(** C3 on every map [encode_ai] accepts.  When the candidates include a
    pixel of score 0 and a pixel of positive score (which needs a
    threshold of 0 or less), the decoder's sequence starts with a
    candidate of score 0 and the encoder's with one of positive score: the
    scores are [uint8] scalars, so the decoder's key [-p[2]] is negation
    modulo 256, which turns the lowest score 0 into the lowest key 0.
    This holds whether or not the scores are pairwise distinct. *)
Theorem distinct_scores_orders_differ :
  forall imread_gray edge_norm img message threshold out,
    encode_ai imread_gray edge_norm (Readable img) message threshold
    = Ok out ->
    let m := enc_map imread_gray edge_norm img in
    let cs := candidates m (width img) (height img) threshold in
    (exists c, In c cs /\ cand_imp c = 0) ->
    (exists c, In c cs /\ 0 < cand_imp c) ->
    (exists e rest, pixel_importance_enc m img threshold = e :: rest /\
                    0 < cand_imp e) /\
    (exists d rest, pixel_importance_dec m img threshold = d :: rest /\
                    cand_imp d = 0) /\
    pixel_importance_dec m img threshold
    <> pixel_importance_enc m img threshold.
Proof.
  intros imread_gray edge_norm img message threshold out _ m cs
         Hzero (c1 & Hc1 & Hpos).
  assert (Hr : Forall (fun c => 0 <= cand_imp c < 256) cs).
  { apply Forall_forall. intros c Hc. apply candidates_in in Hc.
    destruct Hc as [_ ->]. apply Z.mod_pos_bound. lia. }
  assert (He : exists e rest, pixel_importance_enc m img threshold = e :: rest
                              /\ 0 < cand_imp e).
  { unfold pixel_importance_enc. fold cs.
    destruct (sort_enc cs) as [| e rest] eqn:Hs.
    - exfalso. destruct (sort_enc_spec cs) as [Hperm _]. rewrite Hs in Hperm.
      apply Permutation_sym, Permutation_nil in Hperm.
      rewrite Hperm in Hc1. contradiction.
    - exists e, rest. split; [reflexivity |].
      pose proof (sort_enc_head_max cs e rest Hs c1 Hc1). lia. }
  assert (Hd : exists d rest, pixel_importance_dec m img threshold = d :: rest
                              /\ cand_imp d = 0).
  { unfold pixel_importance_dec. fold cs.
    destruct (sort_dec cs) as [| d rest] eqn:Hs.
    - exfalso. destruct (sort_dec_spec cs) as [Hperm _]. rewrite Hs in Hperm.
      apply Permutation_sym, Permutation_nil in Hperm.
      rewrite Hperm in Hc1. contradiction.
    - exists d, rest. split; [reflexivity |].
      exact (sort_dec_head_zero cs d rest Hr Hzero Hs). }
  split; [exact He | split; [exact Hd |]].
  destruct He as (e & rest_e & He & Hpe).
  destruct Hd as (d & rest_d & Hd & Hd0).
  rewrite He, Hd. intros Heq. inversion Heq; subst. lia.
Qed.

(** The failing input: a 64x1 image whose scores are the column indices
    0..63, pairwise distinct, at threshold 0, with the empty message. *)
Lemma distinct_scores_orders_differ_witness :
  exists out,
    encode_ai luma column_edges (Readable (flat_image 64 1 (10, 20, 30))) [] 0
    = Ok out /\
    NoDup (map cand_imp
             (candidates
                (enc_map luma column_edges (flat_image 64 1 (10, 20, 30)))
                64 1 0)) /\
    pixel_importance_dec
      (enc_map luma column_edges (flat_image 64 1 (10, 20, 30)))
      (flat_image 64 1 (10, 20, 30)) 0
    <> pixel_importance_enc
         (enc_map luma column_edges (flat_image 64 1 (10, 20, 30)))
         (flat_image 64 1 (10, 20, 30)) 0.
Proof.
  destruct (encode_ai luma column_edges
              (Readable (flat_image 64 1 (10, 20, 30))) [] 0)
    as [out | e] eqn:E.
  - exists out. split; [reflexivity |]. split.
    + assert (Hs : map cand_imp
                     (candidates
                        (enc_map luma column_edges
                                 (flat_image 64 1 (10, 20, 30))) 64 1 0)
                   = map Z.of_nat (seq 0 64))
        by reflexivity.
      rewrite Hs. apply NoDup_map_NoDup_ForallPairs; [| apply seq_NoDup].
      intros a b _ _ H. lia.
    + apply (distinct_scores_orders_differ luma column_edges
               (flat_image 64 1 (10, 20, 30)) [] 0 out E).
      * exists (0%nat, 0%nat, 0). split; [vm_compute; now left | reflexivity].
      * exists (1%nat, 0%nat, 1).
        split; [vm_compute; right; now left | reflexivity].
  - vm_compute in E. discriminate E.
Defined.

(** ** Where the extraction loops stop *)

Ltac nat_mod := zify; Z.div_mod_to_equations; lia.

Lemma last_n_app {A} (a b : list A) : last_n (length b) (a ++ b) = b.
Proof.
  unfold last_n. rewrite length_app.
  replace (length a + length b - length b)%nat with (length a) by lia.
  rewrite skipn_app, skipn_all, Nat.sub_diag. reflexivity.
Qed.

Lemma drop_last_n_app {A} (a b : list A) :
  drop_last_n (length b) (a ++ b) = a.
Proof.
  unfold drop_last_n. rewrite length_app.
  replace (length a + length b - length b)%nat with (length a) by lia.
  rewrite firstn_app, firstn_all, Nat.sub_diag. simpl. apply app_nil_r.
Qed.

* * * * * * *

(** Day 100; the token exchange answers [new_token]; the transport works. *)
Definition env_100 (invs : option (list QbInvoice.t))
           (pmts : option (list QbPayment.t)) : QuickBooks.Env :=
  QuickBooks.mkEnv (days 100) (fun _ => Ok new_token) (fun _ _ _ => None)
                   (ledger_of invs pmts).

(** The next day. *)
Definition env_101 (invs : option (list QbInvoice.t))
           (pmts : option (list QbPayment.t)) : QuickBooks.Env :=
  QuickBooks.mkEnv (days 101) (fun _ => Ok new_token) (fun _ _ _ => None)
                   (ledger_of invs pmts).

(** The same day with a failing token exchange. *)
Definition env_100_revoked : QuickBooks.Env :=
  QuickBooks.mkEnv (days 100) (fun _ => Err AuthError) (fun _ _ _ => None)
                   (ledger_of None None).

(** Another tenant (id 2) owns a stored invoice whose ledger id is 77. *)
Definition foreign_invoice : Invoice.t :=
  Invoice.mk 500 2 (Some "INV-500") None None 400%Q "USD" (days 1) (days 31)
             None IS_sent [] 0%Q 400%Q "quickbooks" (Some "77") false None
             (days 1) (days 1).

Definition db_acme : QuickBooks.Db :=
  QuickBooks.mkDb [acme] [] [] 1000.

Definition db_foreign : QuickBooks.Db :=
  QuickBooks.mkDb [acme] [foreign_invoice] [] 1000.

* * * * * * *

- _EXERCISE BRIEF_
Repeat the entries above verbatim, but only from the line that has "(** C3 on every" down to the line that has "let m := enc_map", inclusive.

- _WRITTEN ANSWER_
(** C3 on every map [encode_ai] accepts.  When the candidates include a
    pixel of score 0 and a pixel of positive score (which needs a
    threshold of 0 or less), the decoder's sequence starts with a
    candidate of score 0 and the encoder's with one of positive score: the
    scores are [uint8] scalars, so the decoder's key [-p[2]] is negation
    modulo 256, which turns the lowest score 0 into the lowest key 0.
    This holds whether or not the scores are pairwise distinct. *)
Theorem distinct_scores_orders_differ :
  forall imread_gray edge_norm img message threshold out,
    encode_ai imread_gray edge_norm (Readable img) message threshold
    = Ok out ->
    let m := enc_map imread_gray edge_norm img in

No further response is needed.